[What you are asked to do] Give back exactly the stretch of data below from the line holding "exists pk, generateKeys pid2" through the line holding "End keeper_witnesses.", both ends included, and leave the remaining lines out.

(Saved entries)
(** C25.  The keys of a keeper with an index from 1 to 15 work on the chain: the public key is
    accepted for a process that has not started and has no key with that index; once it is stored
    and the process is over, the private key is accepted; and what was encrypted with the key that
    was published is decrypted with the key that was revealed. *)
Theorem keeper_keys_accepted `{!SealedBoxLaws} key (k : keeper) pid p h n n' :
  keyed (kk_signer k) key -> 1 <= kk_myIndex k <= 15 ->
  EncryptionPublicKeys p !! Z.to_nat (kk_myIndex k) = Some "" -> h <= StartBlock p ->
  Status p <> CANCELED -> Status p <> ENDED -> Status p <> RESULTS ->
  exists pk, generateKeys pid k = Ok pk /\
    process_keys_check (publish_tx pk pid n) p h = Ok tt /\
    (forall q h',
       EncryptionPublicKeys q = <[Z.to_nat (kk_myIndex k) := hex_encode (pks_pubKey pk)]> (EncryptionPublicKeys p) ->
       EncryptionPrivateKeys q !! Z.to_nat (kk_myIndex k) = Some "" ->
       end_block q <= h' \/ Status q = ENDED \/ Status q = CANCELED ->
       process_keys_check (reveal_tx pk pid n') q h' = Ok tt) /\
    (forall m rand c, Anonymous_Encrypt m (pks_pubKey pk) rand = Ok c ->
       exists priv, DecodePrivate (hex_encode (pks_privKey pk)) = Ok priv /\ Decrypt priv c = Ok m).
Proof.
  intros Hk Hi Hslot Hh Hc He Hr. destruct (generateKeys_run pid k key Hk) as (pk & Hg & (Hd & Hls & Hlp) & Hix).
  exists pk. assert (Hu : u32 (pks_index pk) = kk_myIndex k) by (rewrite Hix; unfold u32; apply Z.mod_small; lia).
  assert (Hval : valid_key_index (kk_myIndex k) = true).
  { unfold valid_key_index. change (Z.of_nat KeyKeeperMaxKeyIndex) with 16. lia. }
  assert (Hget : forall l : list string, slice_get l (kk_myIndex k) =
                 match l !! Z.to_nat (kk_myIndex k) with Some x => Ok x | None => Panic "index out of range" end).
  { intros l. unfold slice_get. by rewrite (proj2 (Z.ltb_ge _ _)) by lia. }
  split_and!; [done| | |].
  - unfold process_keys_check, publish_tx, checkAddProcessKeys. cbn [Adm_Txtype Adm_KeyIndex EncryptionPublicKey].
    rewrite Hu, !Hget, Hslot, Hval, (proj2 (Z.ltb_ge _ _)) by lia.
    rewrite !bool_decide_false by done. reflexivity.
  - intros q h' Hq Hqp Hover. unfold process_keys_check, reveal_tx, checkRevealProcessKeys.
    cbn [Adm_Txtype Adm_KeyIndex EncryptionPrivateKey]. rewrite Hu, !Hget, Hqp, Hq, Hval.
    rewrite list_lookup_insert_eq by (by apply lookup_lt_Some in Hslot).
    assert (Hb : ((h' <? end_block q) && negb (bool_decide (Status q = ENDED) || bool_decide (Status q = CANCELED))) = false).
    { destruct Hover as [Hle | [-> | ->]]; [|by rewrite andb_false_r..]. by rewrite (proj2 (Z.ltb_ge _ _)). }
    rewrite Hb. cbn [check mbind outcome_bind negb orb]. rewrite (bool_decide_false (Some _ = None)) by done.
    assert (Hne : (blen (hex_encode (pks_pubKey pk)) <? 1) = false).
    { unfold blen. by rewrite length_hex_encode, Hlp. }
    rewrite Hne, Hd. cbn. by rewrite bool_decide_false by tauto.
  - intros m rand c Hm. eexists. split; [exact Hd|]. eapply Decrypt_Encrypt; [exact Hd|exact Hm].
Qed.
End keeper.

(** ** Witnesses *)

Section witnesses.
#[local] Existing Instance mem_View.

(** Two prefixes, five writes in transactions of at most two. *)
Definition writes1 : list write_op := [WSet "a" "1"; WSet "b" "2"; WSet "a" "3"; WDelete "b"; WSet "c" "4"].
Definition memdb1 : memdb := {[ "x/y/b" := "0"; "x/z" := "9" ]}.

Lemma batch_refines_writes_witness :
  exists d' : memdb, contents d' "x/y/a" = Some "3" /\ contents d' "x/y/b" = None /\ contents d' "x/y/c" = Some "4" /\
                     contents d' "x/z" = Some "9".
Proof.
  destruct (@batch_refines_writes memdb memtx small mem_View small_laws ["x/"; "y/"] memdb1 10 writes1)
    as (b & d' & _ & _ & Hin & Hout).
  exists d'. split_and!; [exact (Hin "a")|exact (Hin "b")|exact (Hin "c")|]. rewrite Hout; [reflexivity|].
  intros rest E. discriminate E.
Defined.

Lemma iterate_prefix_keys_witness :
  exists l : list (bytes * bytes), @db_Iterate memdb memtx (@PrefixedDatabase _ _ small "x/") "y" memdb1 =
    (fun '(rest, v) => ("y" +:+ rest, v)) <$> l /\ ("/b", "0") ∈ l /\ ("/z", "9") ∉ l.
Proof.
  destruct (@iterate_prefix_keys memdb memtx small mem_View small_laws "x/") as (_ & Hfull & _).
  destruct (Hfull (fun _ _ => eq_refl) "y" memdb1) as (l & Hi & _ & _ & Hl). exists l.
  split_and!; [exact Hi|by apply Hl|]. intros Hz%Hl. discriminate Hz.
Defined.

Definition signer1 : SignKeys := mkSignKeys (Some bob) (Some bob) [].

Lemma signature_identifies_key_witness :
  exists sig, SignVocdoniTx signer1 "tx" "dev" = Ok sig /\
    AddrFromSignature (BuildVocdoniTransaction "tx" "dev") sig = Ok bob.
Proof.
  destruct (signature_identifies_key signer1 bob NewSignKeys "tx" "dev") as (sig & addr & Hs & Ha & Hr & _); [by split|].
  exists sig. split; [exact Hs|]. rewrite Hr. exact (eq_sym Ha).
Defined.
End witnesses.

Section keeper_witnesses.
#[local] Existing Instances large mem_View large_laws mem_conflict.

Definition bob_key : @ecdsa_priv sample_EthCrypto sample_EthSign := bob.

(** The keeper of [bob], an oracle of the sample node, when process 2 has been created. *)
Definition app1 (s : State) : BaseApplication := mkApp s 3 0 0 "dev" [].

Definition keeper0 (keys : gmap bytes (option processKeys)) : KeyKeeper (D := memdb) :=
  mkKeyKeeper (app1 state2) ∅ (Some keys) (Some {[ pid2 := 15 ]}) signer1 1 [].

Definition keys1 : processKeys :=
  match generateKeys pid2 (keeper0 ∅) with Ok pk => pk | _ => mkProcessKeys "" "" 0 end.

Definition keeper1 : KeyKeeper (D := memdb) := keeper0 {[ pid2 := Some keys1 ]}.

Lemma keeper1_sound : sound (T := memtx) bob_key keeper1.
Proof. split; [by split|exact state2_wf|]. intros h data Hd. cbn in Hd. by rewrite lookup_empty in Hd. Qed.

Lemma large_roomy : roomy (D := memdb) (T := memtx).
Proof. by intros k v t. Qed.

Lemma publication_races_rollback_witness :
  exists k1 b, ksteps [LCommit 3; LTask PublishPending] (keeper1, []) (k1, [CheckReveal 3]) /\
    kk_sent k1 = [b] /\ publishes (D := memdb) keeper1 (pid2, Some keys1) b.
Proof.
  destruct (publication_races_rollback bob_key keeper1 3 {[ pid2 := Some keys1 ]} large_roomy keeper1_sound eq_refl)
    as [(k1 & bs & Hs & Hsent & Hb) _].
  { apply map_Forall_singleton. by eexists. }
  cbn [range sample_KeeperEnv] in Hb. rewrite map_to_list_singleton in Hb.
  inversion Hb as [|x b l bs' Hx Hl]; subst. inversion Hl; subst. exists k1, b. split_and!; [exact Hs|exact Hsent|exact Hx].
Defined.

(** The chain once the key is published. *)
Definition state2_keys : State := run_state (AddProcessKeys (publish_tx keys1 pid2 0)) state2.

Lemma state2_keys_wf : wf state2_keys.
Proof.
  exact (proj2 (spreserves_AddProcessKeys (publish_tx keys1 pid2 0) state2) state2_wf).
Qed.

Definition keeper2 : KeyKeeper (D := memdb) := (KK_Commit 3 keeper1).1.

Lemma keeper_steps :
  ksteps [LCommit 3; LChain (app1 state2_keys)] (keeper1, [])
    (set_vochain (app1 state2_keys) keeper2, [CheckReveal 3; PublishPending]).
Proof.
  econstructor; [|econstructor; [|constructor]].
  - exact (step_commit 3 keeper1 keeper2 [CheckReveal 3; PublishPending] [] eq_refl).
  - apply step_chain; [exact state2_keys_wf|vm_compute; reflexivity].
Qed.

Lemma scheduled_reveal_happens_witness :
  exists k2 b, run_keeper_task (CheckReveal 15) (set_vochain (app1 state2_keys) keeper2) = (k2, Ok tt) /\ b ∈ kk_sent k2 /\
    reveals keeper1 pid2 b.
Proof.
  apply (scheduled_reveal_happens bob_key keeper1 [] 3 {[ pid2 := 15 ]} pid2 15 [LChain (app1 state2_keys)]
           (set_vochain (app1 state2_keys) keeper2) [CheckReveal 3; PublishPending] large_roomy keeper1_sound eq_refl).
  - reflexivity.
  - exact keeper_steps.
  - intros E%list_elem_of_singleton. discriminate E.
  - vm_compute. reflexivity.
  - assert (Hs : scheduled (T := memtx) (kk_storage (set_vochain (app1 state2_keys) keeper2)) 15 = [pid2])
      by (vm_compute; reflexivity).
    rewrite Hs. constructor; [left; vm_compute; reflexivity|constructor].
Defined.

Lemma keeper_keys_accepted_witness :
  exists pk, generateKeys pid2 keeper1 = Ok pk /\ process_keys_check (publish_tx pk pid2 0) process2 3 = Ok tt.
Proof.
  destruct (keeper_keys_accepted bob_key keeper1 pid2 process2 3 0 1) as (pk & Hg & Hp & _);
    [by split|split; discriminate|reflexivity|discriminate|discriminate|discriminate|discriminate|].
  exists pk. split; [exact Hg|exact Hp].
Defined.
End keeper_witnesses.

* * *

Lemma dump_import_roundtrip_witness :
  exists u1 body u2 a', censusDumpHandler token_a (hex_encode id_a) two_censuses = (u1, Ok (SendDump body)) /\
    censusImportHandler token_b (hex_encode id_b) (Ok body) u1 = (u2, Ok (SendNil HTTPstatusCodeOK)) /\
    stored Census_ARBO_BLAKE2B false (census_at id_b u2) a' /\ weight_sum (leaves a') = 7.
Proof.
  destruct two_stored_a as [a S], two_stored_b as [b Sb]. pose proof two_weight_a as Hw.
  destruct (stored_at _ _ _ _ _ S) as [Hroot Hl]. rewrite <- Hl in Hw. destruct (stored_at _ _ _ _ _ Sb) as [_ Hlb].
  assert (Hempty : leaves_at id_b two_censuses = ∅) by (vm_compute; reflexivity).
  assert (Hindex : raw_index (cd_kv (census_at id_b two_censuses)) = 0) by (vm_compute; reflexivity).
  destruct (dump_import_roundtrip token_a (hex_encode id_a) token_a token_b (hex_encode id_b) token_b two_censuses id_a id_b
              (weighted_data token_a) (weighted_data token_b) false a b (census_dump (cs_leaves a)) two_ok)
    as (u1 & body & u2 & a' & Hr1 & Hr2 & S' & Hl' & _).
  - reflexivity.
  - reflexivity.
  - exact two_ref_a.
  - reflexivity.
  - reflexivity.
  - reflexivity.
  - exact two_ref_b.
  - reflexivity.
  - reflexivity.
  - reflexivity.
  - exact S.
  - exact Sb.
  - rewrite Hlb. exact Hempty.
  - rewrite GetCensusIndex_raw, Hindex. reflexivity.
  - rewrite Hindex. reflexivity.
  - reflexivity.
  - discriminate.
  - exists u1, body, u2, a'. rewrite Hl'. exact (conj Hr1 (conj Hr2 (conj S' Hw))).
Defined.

[Response for this exercise]
  exists pk, generateKeys pid2 keeper1 = Ok pk /\ process_keys_check (publish_tx pk pid2 0) process2 3 = Ok tt.
Proof.
  destruct (keeper_keys_accepted bob_key keeper1 pid2 process2 3 0 1) as (pk & Hg & Hp & _);
    [by split|split; discriminate|reflexivity|discriminate|discriminate|discriminate|discriminate|].
  exists pk. split; [exact Hg|exact Hp].
Defined.
End keeper_witnesses.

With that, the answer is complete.